As Corbyn showed, the appeal of the hard-left is its solidly oppositional, determined force: it does not simply talk of, but further defiantly pushes for far-reaching modern well-being: physically, emotionally, and sustainably. Here, Biden’s recent narrow win in the US is a further cautionary yet ultimately hopeful tale. Interestingly, there has been far less open conflict within their Democratic Party, who experienced a similar liberal dilemma of whether to take a radical or traditional stance. Socialist candidate Bernie Sanders endorsed Biden after the latter won the presidential primaries , while Biden has, so far, worked in conjunction with passionate, grass-roots politicians such as Alexandria Ocasio-Cortez or AOC who explicitly promotes a socially supportive, economically regulated state.  Furthermore, the Democrats’ winning over of traditional Republican states such as Georgia were helped by previously voiceless, even disenfranchised, Black and Indigenous voters, decided very much by the two Parties’ differing positions on the killing of George Floyd and scope of police brutality in the summer. Trump had perversely undermined it, contrarily calling it “a symbol of hate”. 

Stacey Abrams CC BY-NC-ND 2.0 TED Conference

Indeed, a nationwide investment in the #blacklivesmatter movement widely galvanised the 2020 Democratic victory. This emphasises the heart of meaningful success lying in the spirit of fierce inclusion: otherwise known as the veracious grit of the Left. Indeed, although ostensibly moderate, Biden must materialise the intimate, empowering pledges he has given to ensure another far-reverberating win. As Stacey Abrams, who led the Democratic campaign in Georgia, summarised “Democracy is not a permanent state: it has to be maintained; it has to be defended.” Indeed, in a committed effort, she helped register more people to “create new voters” so that those minority experiences would be appreciated and effectively acted upon in the future.  Similarly, Keir Starmer of the UK’s Labour Party must take a holistically impactful stand. There should be a clear incorporation of defiant energy into his formal Centrist approach. The product would be a moving, remedially collaborative form of the left-wing. One that was not, arguably, the extreme of socialism or enablement of injustice in the name of neutrality. As the current right-wing become toxically divisive in the UK, censoring teaching materials with which they do not agree and alarmingly suppressing protest, this centralised yet dynamic progressiveness is the superior way.

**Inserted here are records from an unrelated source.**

Lemma classifier_body_exact i st r :
  START_INDEX ≤ i →
  exact_upto prime_list prime_set viol c i st →
  Classifier.body prime_list prime_set i st = Some r →
  ∃ st', r = Continue st'
         ∧ exact_upto prime_list prime_set viol c (i + 1) st'.
Proof.
  intros Hi Hexact Hpass.
  destruct (classifier_body_cases _ _ _ _ _ Hpass)
    as (a & b & o & Ha & Hb & Ho & Hcases).
  assert (∀ ev, n_index ev = i →
                records_failure prime_list prime_set 2000 ev →
                min_distance_k o ≠ 0
                ∧ is_k_composite prime_set (min_distance_k o) = true
                ∧ ev = mkEvent i (a + b) (found_prime o) (min_distance_k o))
    as Hat.
  { intros [n S q k] Hn [Hfail Hq]. simpl in *. subst n.
    destruct (failure_at_search _ _ _ _ _ _ _ _ _ Ha Hb Ho Hfail)
      as (-> & Hk & Hk0 & Hcomp & Hfound).
    split; [lia|]. split; [done|]. rewrite Hfound, Hk. by rewrite Hq. }
  destruct Hcases as [[-> Hnone]|(Hk & Hcomp & ->)].
  - eexists. split; [done|]. intros ev. rewrite (Hexact ev). split.
    + intros (? & ? & ?). split; [lia|done].
    + intros (Hrange & Hrec & Hc).
      destruct (decide (n_index ev = i)) as [Hn|Hn]; [|split; [lia|done]].
      destruct (Hat ev Hn Hrec) as (? & ? & _).
      destruct Hnone; congruence.
  - eexists. split; [done|]. intros ev.
    rewrite viol_classify, viol_count.
    pose proof (search_failure_at _ _ 2000 _ _ _ _ ltac:(lia) Ha Hb Ho Hk Hcomp)
      as Hrec_i.
    destruct (c (a + b) (min_distance_k o)) eqn:Hc.
    + rewrite elem_of_app, list_elem_of_singleton, (Hexact ev). split.
      * intros [(? & ? & ?)| ->]; [split; [lia|done]|].
        simpl. split; [lia|]. split; [done|done].
      * intros (Hrange & Hrec & Hcev).
        destruct (decide (n_index ev = i)) as [Hn|Hn];
          [|left; split; [lia|done]].
        right. by destruct (Hat ev Hn Hrec) as (_ & _ & ->).
    + rewrite (Hexact ev). split.
      * intros (? & ? & ?). split; [lia|done].
      * intros (Hrange & Hrec & Hcev).
        destruct (decide (n_index ev = i)) as [Hn|Hn]; [|split; [lia|done]].
        destruct (Hat ev Hn Hrec) as (_ & _ & ->). simpl in Hcev. congruence.
Qed.

Lemma classifier_run_exact n_pairs st :
  0 ≤ n_pairs →
  viol Classifier.init = [] →
  Classifier.run_PAC_classifier_suite n_pairs prime_list = Reported st →
  prime_set = list_to_set prime_list →
  exact_upto prime_list prime_set viol c (START_INDEX + n_pairs) st.
Proof.
  intros Hn Hinit Hrun Hps. revert Hrun.
  unfold Classifier.run_PAC_classifier_suite,
    Classifier.load_primes_from_file.
  destruct (py_len prime_list <? n_pairs + START_INDEX + 10); [done|].
  cbv zeta. rewrite <- Hps. intros Hrun.
  destruct (for_range _ _ _ _) as [r|] eqn:Hloop; [|done].
  destruct (for_range_ind
              (λ i r, START_INDEX ≤ i
                      ∧ ∃ st', r = Continue st'
                               ∧ exact_upto prime_list prime_set viol c i st')
              (Classifier.body prime_list prime_set)) with
    (Z.to_nat (n_pairs + START_INDEX - START_INDEX)) START_INDEX
    Classifier.init r as (m & _ & (_ & st' & -> & Hex) & Hm); [| |done|].
  - intros i s r' (Hi & s' & [= <-] & Hs) Hpass. split; [lia|].
    by apply (classifier_body_exact _ _ _ Hi Hs Hpass).
  - split; [done|]. eexists. split; [done|]. intros ev. rewrite Hinit.
    split; [by intros ?%elem_of_nil|]. intros (? & _). lia.
  - rewrite (Hm st' eq_refl) in Hex. simpl in Hrun. injection Hrun as <-.
    by replace (START_INDEX + Z.of_nat (Z.to_nat (n_pairs + START_INDEX
                                                  - START_INDEX)))
      with (START_INDEX + n_pairs) in Hex by lia.
Qed.

End violations_exact.

(** X8.  The violation lists of test 2 at its report are exact.  After a
    run over [n_pairs ≥ 0] pairs an event is in the list of a filter if
    and only if its index lies in the range of the run, it describes the
    composite failure at that index (anchor, least distance within 2000,
    neighbour with the lower candidate preferred), the modulus divides
    the anchor and one of its odd prime factors divides the distance. *)
Theorem violation_lists_exact (n_pairs : Z) (file : list Z)
    (st : Classifier.state) (ev : failure_event) :
  0 ≤ n_pairs →
  Classifier.run_PAC_classifier_suite n_pairs file = Reported st →
  let in_run :=
    START_INDEX ≤ n_index ev < START_INDEX + n_pairs
    ∧ records_failure file (list_to_set file) 2000 ev in
  (ev ∈ Classifier.violations_p2 st
   ↔ in_run ∧ S_n ev mod 6 = 0 ∧ (3 | k_composite ev))
  ∧ (ev ∈ Classifier.violations_p3 st
     ↔ in_run ∧ S_n ev mod 30 = 0
       ∧ ((3 | k_composite ev) ∨ (5 | k_composite ev)))
  ∧ (ev ∈ Classifier.violations_p4 st
     ↔ in_run ∧ S_n ev mod 210 = 0
       ∧ ((3 | k_composite ev) ∨ (5 | k_composite ev)
          ∨ (7 | k_composite ev))).
Proof.
  intros Hn Hrun in_run. split; [|split].
  - rewrite (classifier_run_exact file (list_to_set file)
               Classifier.violations_p2
               (λ S k, (S mod 6 =? 0) && (k mod 3 =? 0))
               (λ _, eq_refl) classify_violations_p2
               n_pairs st Hn eq_refl Hrun eq_refl ev).
    rewrite andb_true_iff, Z.eqb_eq, mod_eqb_divide by done.
    unfold in_run. tauto.
  - rewrite (classifier_run_exact file (list_to_set file)
               Classifier.violations_p3
               (λ S k, (S mod 30 =? 0) && ((k mod 3 =? 0) || (k mod 5 =? 0)))
               (λ _, eq_refl) classify_violations_p3
               n_pairs st Hn eq_refl Hrun eq_refl ev).
    rewrite andb_true_iff, orb_true_iff, Z.eqb_eq, !mod_eqb_divide by done.
    unfold in_run. tauto.
  - rewrite (classifier_run_exact file (list_to_set file)
               Classifier.violations_p4
               (λ S k, (S mod 210 =? 0)
                       && ((k mod 3 =? 0) || (k mod 5 =? 0)
                           || (k mod 7 =? 0)))
               (λ _, eq_refl) classify_violations_p4
               n_pairs st Hn eq_refl Hrun eq_refl ev).
    rewrite andb_true_iff, !orb_true_iff, Z.eqb_eq, !mod_eqb_divide by done.
    unfold in_run. tauto.
Qed.

(** The one failure of the run over six pairs, 9 below 112 at index 15, is
    in no list: 6 does not divide 112. *)
Lemma violation_lists_exact_witness :
  0 ≤ 6
  ∧ ∃ st,
      Classifier.run_PAC_classifier_suite 6 first_27_primes = Reported st
      ∧ mkEvent 15 112 103 9 ∉ Classifier.violations_p2 st.
Proof.
  assert (0 ≤ 6) as Hn by lia.
  split; [exact Hn|].
  destruct first_27_classifier_run as (st & Hrun).
  exists st. split; [exact Hrun|].
  destruct (violation_lists_exact 6 first_27_primes st (mkEvent 15 112 103 9)
              Hn Hrun) as (Hp2 & _).
  intros Hin. apply Hp2 in Hin. destruct Hin as (_ & Hmod & _).
  vm_compute in Hmod. discriminate Hmod.
Defined.

(** ** The same failures in every script *)

(** Two loops whose passes keep a relation between their states, the
    first one only ever continuing, end related. *)
Lemma for_range_sim {A B : Type} (R : A → B → Prop)
    (body_a : Z → A → option (flow A)) (body_b : Z → B → option (flow B)) :
  (∀ i a b r, R a b → body_a i a = Some r →
     ∃ a' b', r = Continue a' ∧ body_b i b = Some (Continue b') ∧ R a' b') →
  ∀ n start a b r,
    R a b → for_range n start body_a a = Some r →
    ∃ a' b', r = Continue a'
             ∧ for_range n start body_b b = Some (Continue b') ∧ R a' b'.
Proof.
  intros Hstep n. induction n as [|n IH]; intros start a b r HR; simpl.
  { intros [= <-]. by exists a, b. }
  destruct (body_a start a) as [ra|] eqn:Ha; [|done].
  destruct (Hstep _ _ _ _ HR Ha) as (a' & b' & -> & -> & HR').
  by apply IH.
Qed.

(** A hit within 2000 is found again when the cap is 3000. *)
Lemma nearest_prime_cap_mono lo hi anchor o :
  nearest_prime lo hi 2000 anchor = Some o →
  min_distance_k o ≠ 0 →
  nearest_prime lo hi 3000 anchor = Some o.
Proof.
  intros Ho Hk.
  destruct (nearest_prime_spec lo hi 2000 anchor o ltac:(lia) Ho)
    as [[-> _]|[(Hr & Hhit & Hmiss) Hq]]; [by elim Hk|].
  rewrite (nearest_prime_found lo hi 3000 anchor (min_distance_k o)).
  - rewrite <- Hq. by destruct o.
  - split; [lia|]. by split.
Qed.

Section same_failures.
Context (prime_list : list Z) (prime_set : gset Z) (i : Z).

Lemma classifier_residue_step s2 s3 r :
  Classifier.total_law_I_failures s2 = Residue.total_law_I_failures s3
  ∧ Residue.failures_by_residue s3 !! 0
    = Some (Classifier.p3_failures_by_k s2)
  ∧ has_residues 30 (Residue.failures_by_residue s3) →
  Classifier.body prime_list prime_set i s2 = Some r →
  ∃ s2' s3',
    r = Continue s2'
    ∧ Residue.body prime_list prime_set i s3 = Some (Continue s3')
    ∧ (Classifier.total_law_I_failures s2' = Residue.total_law_I_failures s3'
       ∧ Residue.failures_by_residue s3' !! 0
         = Some (Classifier.p3_failures_by_k s2')
       ∧ has_residues 30 (Residue.failures_by_residue s3')).
Proof.
  intros (Htotal & Hzero & Hkeys) Hpass.
  destruct (classifier_body_cases _ _ _ _ _ Hpass)
    as (a & b & o & Ha & Hb & Ho & Hcases).
  unfold Residue.body. rewrite Ha, Hb. cbn [mbind option_bind].
  rewrite Ho. cbn [mbind option_bind].
  destruct Hcases as [[-> Hnone]|(Hk & Hcomp & ->)].
  - exists s2, s3. split; [done|]. split; [|done].
    destruct Hnone as [-> | Hnot]; [done|].
    rewrite Hnot. by destruct (min_distance_k o =? 0).
  - destruct (Z.eqb_spec (min_distance_k o) 0); [done|]. rewrite Hcomp.
    pose proof (Z.mod_pos_bound (a + b) 30 ltac:(lia)) as Hres.
    destruct (proj2 (Hkeys ((a + b) mod 30)) Hres) as [failure_data Hdata].
    rewrite Hdata. cbn [mbind option_bind].
    do 2 eexists. split; [done|]. split; [done|]. simpl.
    rewrite classify_total, classify_p3_failures. simpl.
    split; [lia|]. split; [|by apply has_residues_insert].
    destruct (Z.eqb_spec ((a + b) mod 30) 0) as [E|E].
    + rewrite E in *. rewrite lookup_insert_eq. congruence.
    + by rewrite lookup_insert_ne.
Qed.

Finally, Corbyn was not perfect, but his renegade caring politics had relevant revolutionary clout. As opposed to immaturely rejecting this, attacking his supporters, and edging apprehensively around him, Starmer should eventually accept this, backing substance over superficiality and leading by appropriate example. In due course, such cohesion within the party would surely do the same for a frustrated, broken nation. Instead of repressing difficulty as is the conformist bourgeois norm, it is better to bravely negotiate it and show the strength of who one inimitably is. Indeed, a nuanced idea of progress overrides the crude and indifferent politics of the existing culture to inspire a healthier society. It is possible to be watchful and constructive, sorry yet dignified. Through this evolved social paradigm, the progressive movement can not only rise, but furthermore, via the necessary vector of truth, have lasting hold as the inherent harmonious result. People would be salubriously in sync with power, the government properly invested in their public. This is to create the enriched world that individuals help craft. This is modern democracy and not merely its illusion.